An adjuvant trivalent inactivated influenza vaccine in an oil-and-water emulsion that augments the immune response was found effective in a field trial of 4,707 German and Finnish children, according to a report in the Oct. 13 issue of the New England Journal of Medicine.
The novel vaccine showed 86% efficacy against all circulating viral strains of influenza during the 2 years of the trial, and 89% efficacy against vaccine-matched strains. In contrast, efficacy rates for the standard trivalent inactivated flu vaccine, which is known to be poorly immunogenic in children, were 43% and 45%, respectively, said Dr. Timo Vesikari of the University of Tampere (Finland) and his associates.
The oil-in-water emulsion (MF59), which enhances the immune response when combined with vaccine antigens, has been used since 1997 in the influenza vaccine for older adults, and has been licensed in 27 countries. In an earlier study, Dr. Vesikari and his colleagues reported that it induced a greater immune response in children aged 6-36 months than did the standard vaccine formulation.
They now report the results of a phase III trial in 654 children in Germany in year 1, as well as 2,104 children in Germany and 1,949 in Finland during year 2. These study subjects were aged 6-71 months of age.
The study participants were randomly assigned to one of three groups: the novel vaccine group (1,941 patients), those receiving the standard subunit trivalent inactivated vaccine that is poorly immunogenic in children (1,773 patients), or a control group receiving noninfluenza vaccine (993 patients).
The vaccines were administered in two doses, 1 month apart.
The absolute efficacy of the novel vaccine for both influenza seasons was 86% against all strains and 89% against vaccine-matched strains and the influenza A(H3N2) virus. In contrast, the standard vaccine had an efficacy of 43% against all strains and 45% against vaccine-matched strains and the H3N2 virus.
When the data were broken down by patient age, the novel vaccine showed efficacy against 64% of all strains and 68% of matched strains among children aged 6-35 months, and against 86% of all strains and 91% of matched strains among children aged 36-71 months, the investigators said (N. Engl. J. Med. 2011;365:1406-16).
Moreover, the study subjects frequently showed an immune response after only the first dose of the novel vaccine, but not so with the standard or control vaccines.
At ages 6-35 months, rates of seroprotection against influenza A(H1N1) and H3N2 strains after one dose were 92% and 95%, respectively, with the novel vaccine.

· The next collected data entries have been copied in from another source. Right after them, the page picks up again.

(* ===== verification/CompileCore.v ===== *)
(** * CompileCore: the forms of the core, one by one

    Each special form of the core compiles to code that does what [Reference]
    says of it, given that its parts do; the induction over [supported]
    expressions at the end puts them together. *)

From S2P Require Import Prelude Opcode ByteCode CompiledBlock Object Expr Closure.
From S2P Require Import Machine FnCall Eval EvalProps.
From S2P Require Import Compiler KnownSymbols CompileForms CompilerInvariant CompilerProps Reference RunBlock CompileSteps.
From S2P Require Import CompileCorrect.
Import Operand.

Section CompileCore.
Context {OE : ObjectEnv} {E : CompilerEnv} {X : Run}.
#[local] Notation na := (locals run_closure).
#[local] Notation Meaning := (Env -> Value -> Env -> Prop).

(** ** Literals and variables *)

Lemma compiled_empty c xs slots (ev : Meaning) :
  ready c -> (forall env v env', ev env v env' -> env' = env) ->
  compiled c c xs slots ev CompiledBlock_Create.
Proof.
  intros R Hev. split; [by apply after_refl|by repeat split; auto| |].
  - split; [apply NoDup_nil_2|]. intros i Hi. by apply elem_of_nil in Hi.
  - intros _ env v env' He <-. rewrite (Hev env v env' He). split; [done|]. apply runs_nil.
Qed.

(** A block of one instruction that pushes the value. *)
Lemma compiled_push c c' xs slots (ev : Meaning) id op loc u b :
  after c c' -> built [Instr id op loc u None 0] 1 1 b -> c_nextId c' = S id -> (c_nextId c <= id)%nat ->
  (space c' -> forall env v env', ev env v env' -> env.*1 = xs -> env' = env /\
     runs slots [Instr id op loc u None 0] 1 env [] env [v]) ->
  compiled c c' xs slots ev b.
Proof.
  intros A B N Hid Hr. pose proof B as (Bi & Bd & Bm & _). split; [done| | |].
  - eapply sane_built; [exact B|by right|lia..|done].
  - rewrite Bi, N, ids_instr. split; [apply NoDup_singleton|]. intros i Hi.
    apply list_elem_of_singleton in Hi as ->. lia.
  - intros Hsp env v env' He Hxs. destruct (Hr Hsp env v env' He Hxs) as [-> Hruns]. split; [done|].
    unfold result. by rewrite Bi, Bd, Bm.
Qed.

Lemma correct_primitive op u v xs noResult (ev : Meaning) :
  isLabel op = false -> isBranch op = false -> loads op u v ->
  (forall env w env', ev env w env' -> w = v /\ env' = env) ->
  correct xs noResult ev true (COMPILE_PRIMITIVE_EXPR op (mret u) noResult).
Proof.
  intros Hl Hb Hloads Hev c slots R Hsc. unfold COMPILE_PRIMITIVE_EXPR. destruct noResult.
  - apply wp_ret. split; [|done]. apply compiled_empty; [done|]. intros env w env' He. by apply Hev in He as [].
  - apply wp_bind, wp_ret. eapply wp_EMIT1; [done|apply built_Create|]. intros loc b c' A N B.
    split; [|split; [|by intros; apply B]].
    + eapply compiled_push; [done|exact B|done|lia|]. intros _ env w env' He _.
      apply Hev in He as [-> ->]. split; [done|]. by apply runs_loads.
    + intros _ Hd. destruct B as (_ & B & _). by rewrite B in Hd.
Qed.

Lemma correct_literal CE e v xs noResult :
  literal e = Some v -> correct xs noResult (evals e) true (CompileExpr_body CE e noResult).
Proof.
  intros He. destruct (literal_loads CE e v He) as (op & u & Hc & Hl & Hb & Hloads). rewrite Hc.
  apply (correct_primitive _ _ v); [done..|]. intros env w env' [[|n] Hev]; [done|].
  destruct e; try discriminate He; simpl in Hev, He; injection He as <-; by injection Hev as <- <-.
Qed.

Lemma evals_variable x env v env' :
  evals (ESymbol x) env v env' ->
  env' = env /\ exists k, index_of x env.*1 = Some k /\ env !! k = Some (x, v).
Proof.
  intros [[|n] H]; [done|]. simpl in H. unfold env_get in H.
  destruct (index_of x env.*1) as [k|] eqn:Ek; [|done]. simpl in H.
  destruct (env !! k) as [[y w]|] eqn:Ey; [|done]. simpl in H. injection H as <- <-.
  split; [done|]. exists k. split; [done|]. apply index_of_Some in Ek.
  rewrite list_lookup_fmap, Ey in Ek. by injection Ek as ->.
Qed.

Lemma correct_variable x xs noResult :
  x ∈ xs -> correct xs noResult (evals (ESymbol x)) true (Compiler_CompileLoadVariable x noResult).
Proof.
  intros Hx c slots R Hsc. destruct (index_of_elem x xs Hx) as [k Hk].
  destruct (sc_names _ _ _ Hsc x k Hk) as (i & Hi & Hden).
  eapply wp_LoadVariable; [done|exact Hden|]. intros local index loc b c' A Hslot Hindex Hempty Hload.
  destruct noResult.
  - rewrite Hempty by done. split; [|done].
    eapply compiled_widen; [by apply after_refl| |exact A].
    apply compiled_empty; [done|]. intros env v env' He. by apply evals_variable in He as [-> _].
  - destruct (Hload eq_refl) as (id & N & Hid & B). split; [|split; [|by intros; apply B]].
    + eapply compiled_push; [done|exact B|done|done|]. intros Hsp env v env' He Hxs.
      apply evals_variable in He as (-> & k' & Hk' & Hv). split; [done|].
      rewrite Hxs, Hk in Hk'. injection Hk' as <-.
      intros p stack Hp Hroom. rewrite size_instr, app_nil_r.
      replace (isLabel (ld_fixed local 0)) with false by by destruct local.
      apply (moves_load p local index (wrapS 32 loc) _ _ _ k x).
      * pose proof (placed_instr _ _ _ _ _ _ _ Hp) as Hc. destruct local; by apply Hc.
      * eapply (scoped_index c'); [by eapply scoped_after|done|by rewrite <- Hslot|done].
      * by rewrite <- Hslot.
      * done.
      * done.
    + intros _ Hd. destruct B as (_ & B & _). by rewrite B in Hd.
Qed.

(** ** Assignment *)

Lemma runs_store slots id (noResult local : bool) index loc env k x v :
  NoDup slots -> slots !! k = Some (slot_of local index) -> inS 64 index ->
  runs slots
    [Instr id ((if noResult then stp_fixed else st_fixed) local 0%nat) loc (set_index zero index) None 0]
    0 env [v] (<[k := (x, v)]> env) (unless noResult v).
Proof.
  intros Hnd Hk Hi p stack Hp _.
  set (op := (if noResult then stp_fixed else st_fixed) local 0%nat) in *.
  assert (Hop : isLabel op = false /\ isBranch op = false) by (by destruct noResult, local).
  destruct Hop as [Hl Hb]. pose proof (placed_instr _ _ _ _ _ _ _ Hp Hl) as Hc.
  rewrite Hb in Hc. rewrite size_instr, Hl.
  destruct noResult; simpl unless; unfold none, all; rewrite ?app_nil_r.
  - by eapply moves_store_pop.
  - by eapply moves_store.
Qed.

Lemma env_set_names env x v env' k :
  env_set env x v = Some env' -> index_of x env.*1 = Some k ->
  env' = <[k := (x, v)]> env /\ env'.*1 = env.*1.
Proof.
  unfold env_set. intros H Hk. rewrite Hk in H. simpl in H. injection H as <-. split; [done|].
  rewrite list_fmap_insert. apply list_insert_id. by apply index_of_Some in Hk.
Qed.

Lemma evals_set x e s1 s2 s3 env v env' :
  evals (ECons (ESymbol SYMBOL__SET) (ECons (ESymbol x) (ECons e ENull s3) s2) s1) env v env' ->
  exists env1, evals e env v env1 /\ env_set env1 x v = Some env'.
Proof.
  intros [[|n] H]; [done|]. simpl in H. unfold eval_form in H. simpl in H.
  destruct (eval n env e) as [[w env1]|] eqn:Ee; [|done]. simpl in H.
  destruct (env_set env1 x w) as [env2|] eqn:Es; [|done]. injection H as <- <-.
  exists env1. split; [by exists n|done].
Qed.

Lemma correct_set CE x e xs noResult leaves s1 s2 s3 :
  x ∈ xs -> correct xs false (evals e) leaves (CE e false) ->
  correct xs noResult (evals (ECons (ESymbol SYMBOL__SET) (ECons (ESymbol x) (ECons e ENull s3) s2) s1)) true
    (Compiler_CompileSetf CE (ECons (ESymbol x) (ECons e ENull s3) s2) noResult).
Proof.
  intros Hx IH c slots R Hsc. destruct (index_of_elem x xs Hx) as [k Hk].
  unfold Compiler_CompileSetf, Compiler_CompileSetSymbol.
  apply wp_bind, wp_SetAssignedSymbol; [done|]. intros old c1 A1 Hold.
  apply wp_bind. eapply wp_need; [reflexivity|].
  apply wp_bind, wp_SetSourceLocationFromList; [apply A1|]. intros o2 c2 A2 _.
  assert (A02 : after c c2) by chain.
  apply wp_bind. eapply wp_required; [exact IH|apply A2|by eapply scoped_after|apply built_Create|done|].
  intros l' need b c3 Hp B Hneed. pose proof (p_after Hp) as A3.
  apply wp_bind, wp_SetSourceLocationFromList; [apply A3|]. intros o4 c4 A4 _.
  assert (A04 : after c c4) by chain.
  destruct (sc_names _ _ _ (scoped_after _ _ _ _ R A04 Hsc) x k Hk) as (i & Hi & Hden).
  apply wp_bind. eapply wp_StoreVariable; [apply A4|exact Hden|exact B|lia|].
  intros local index loc id b' c5 A5 -> Hindex N5 Hid B'.
  assert (A05 : after c c5) by chain.
  apply wp_bind, wp_Revert; [apply A5|eapply after_valid; [|exact Hold]; chain|].
  intros c6 A6. apply wp_ret. pose proof (after_nextId _ _ A4).
  eapply correct_flags; [|replace (if noResult then 0 else 1) with (0 + 1 + if noResult then -1 else 0)
    by (by destruct noResult); exact B'|apply Z.le_refl|destruct noResult; lia|intros Hl; by apply app_eq_nil in Hl as [_ ?]].
  rewrite <- (Z.max_l (Z.max 0 (0 + need)) 0) by lia.
  replace (Z.max 0 (0 + need)) with need by lia.
  eapply part_widen; [exact A02| |exact A6].
  eapply part_then; [exact Hp|chain|rewrite ids_instr, N5; fresh_solve|done|done|].
  intros Hsp env v env' He. apply evals_set in He as (env1 & He & Hset). exists v, env1. split; [done|].
  intros _ Hxs1. rewrite <- Hxs1 in Hk. destruct (env_set_names _ _ _ _ _ Hset Hk) as [-> Hn].
  split; [by rewrite Hn|]. apply runs_store; [apply Hsc|done|].
  eapply (scoped_index c5); [exact (scoped_after _ _ _ _ R A05 Hsc)|done..].
Qed.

The corresponding rates of seroprotection after one dose of the standard vaccine were only 20% and 12%, respectively.
In children aged 36-71 months of age, these proportions after one dose were 100% and 97% for the novel vaccine, compared with 63% and 60% for the standard vaccine.
Vaccine-related adverse events were generally mild to moderate and were similar across the three vaccine groups in the younger patients. In older patients aged 36-71 months, "systemic reactions, including mild fever, were slightly more frequent after receipt of the [novel] vaccine, as compared with the other vaccines, but these reactions were mostly mild and of short duration," Dr. Vesikari and his associates said.
In all, 13 children were withdrawn from the study because of serious adverse events, which were distributed evenly across the three study groups.
This study was funded by Novartis Vaccines. Novartis employees also designed and conducted the study and analyzed the data. Dr. Vesikari and his associates reported ties to Astra Zeneca, GlaxoSmithKline, MedImmune, Merck, Pfizer, Sanofi Pasteur, SPMSD, and Wyeth.